===== Entries provided
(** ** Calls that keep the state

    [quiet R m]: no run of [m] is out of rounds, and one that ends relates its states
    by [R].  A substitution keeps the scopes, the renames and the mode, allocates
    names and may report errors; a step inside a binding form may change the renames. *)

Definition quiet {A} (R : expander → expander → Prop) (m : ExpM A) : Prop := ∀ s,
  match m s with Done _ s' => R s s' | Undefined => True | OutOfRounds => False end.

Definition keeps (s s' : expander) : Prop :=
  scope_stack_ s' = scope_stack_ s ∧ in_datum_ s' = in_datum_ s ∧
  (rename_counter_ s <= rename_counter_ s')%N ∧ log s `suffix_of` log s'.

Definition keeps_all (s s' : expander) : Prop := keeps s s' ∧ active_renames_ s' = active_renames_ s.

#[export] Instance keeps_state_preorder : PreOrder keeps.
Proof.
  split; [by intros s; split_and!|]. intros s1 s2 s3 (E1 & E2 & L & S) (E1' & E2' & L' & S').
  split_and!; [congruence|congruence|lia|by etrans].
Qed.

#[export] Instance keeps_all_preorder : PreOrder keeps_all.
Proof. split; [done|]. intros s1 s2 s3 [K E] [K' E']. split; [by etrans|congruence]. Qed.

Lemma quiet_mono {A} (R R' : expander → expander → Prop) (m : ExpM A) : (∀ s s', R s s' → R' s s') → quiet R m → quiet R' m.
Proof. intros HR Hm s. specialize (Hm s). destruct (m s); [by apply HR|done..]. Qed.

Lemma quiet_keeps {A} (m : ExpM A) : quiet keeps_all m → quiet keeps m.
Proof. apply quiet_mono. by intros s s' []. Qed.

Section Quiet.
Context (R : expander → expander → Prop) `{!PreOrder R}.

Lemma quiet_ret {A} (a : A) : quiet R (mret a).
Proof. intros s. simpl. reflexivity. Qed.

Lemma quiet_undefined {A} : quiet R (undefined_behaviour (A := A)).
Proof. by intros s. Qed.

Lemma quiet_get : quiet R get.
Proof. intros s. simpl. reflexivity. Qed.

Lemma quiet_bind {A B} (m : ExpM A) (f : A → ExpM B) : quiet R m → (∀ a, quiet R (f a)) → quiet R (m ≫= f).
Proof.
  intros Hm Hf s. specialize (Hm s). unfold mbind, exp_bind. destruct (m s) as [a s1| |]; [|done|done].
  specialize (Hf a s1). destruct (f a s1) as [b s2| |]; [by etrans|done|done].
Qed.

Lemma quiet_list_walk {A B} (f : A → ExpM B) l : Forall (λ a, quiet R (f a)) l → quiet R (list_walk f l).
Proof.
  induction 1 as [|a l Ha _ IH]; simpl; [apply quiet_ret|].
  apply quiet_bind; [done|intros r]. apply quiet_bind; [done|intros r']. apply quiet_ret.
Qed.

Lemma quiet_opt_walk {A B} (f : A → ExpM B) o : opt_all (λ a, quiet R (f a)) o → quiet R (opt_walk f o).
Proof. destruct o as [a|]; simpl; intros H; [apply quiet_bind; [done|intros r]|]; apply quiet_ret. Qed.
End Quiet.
==========
▸ What is required: Would you repeat the lines from the one containing "Definition keeps_all (s" through the end of the data, exactly, with nothing before or after them?

▸ Problem solution:
Definition keeps_all (s s' : expander) : Prop := keeps s s' ∧ active_renames_ s' = active_renames_ s.

#[export] Instance keeps_state_preorder : PreOrder keeps.
Proof.
  split; [by intros s; split_and!|]. intros s1 s2 s3 (E1 & E2 & L & S) (E1' & E2' & L' & S').
  split_and!; [congruence|congruence|lia|by etrans].
Qed.

#[export] Instance keeps_all_preorder : PreOrder keeps_all.
Proof. split; [done|]. intros s1 s2 s3 [K E] [K' E']. split; [by etrans|congruence]. Qed.

Lemma quiet_mono {A} (R R' : expander → expander → Prop) (m : ExpM A) : (∀ s s', R s s' → R' s s') → quiet R m → quiet R' m.
Proof. intros HR Hm s. specialize (Hm s). destruct (m s); [by apply HR|done..]. Qed.

Lemma quiet_keeps {A} (m : ExpM A) : quiet keeps_all m → quiet keeps m.
Proof. apply quiet_mono. by intros s s' []. Qed.

Section Quiet.
Context (R : expander → expander → Prop) `{!PreOrder R}.

Lemma quiet_ret {A} (a : A) : quiet R (mret a).
Proof. intros s. simpl. reflexivity. Qed.

Lemma quiet_undefined {A} : quiet R (undefined_behaviour (A := A)).
Proof. by intros s. Qed.

Lemma quiet_get : quiet R get.
Proof. intros s. simpl. reflexivity. Qed.

Lemma quiet_bind {A B} (m : ExpM A) (f : A → ExpM B) : quiet R m → (∀ a, quiet R (f a)) → quiet R (m ≫= f).
Proof.
  intros Hm Hf s. specialize (Hm s). unfold mbind, exp_bind. destruct (m s) as [a s1| |]; [|done|done].
  specialize (Hf a s1). destruct (f a s1) as [b s2| |]; [by etrans|done|done].
Qed.

Lemma quiet_list_walk {A B} (f : A → ExpM B) l : Forall (λ a, quiet R (f a)) l → quiet R (list_walk f l).
Proof.
  induction 1 as [|a l Ha _ IH]; simpl; [apply quiet_ret|].
  apply quiet_bind; [done|intros r]. apply quiet_bind; [done|intros r']. apply quiet_ret.
Qed.

Lemma quiet_opt_walk {A B} (f : A → ExpM B) o : opt_all (λ a, quiet R (f a)) o → quiet R (opt_walk f o).
Proof. destruct o as [a|]; simpl; intros H; [apply quiet_bind; [done|intros r]|]; apply quiet_ret. Qed.
End Quiet.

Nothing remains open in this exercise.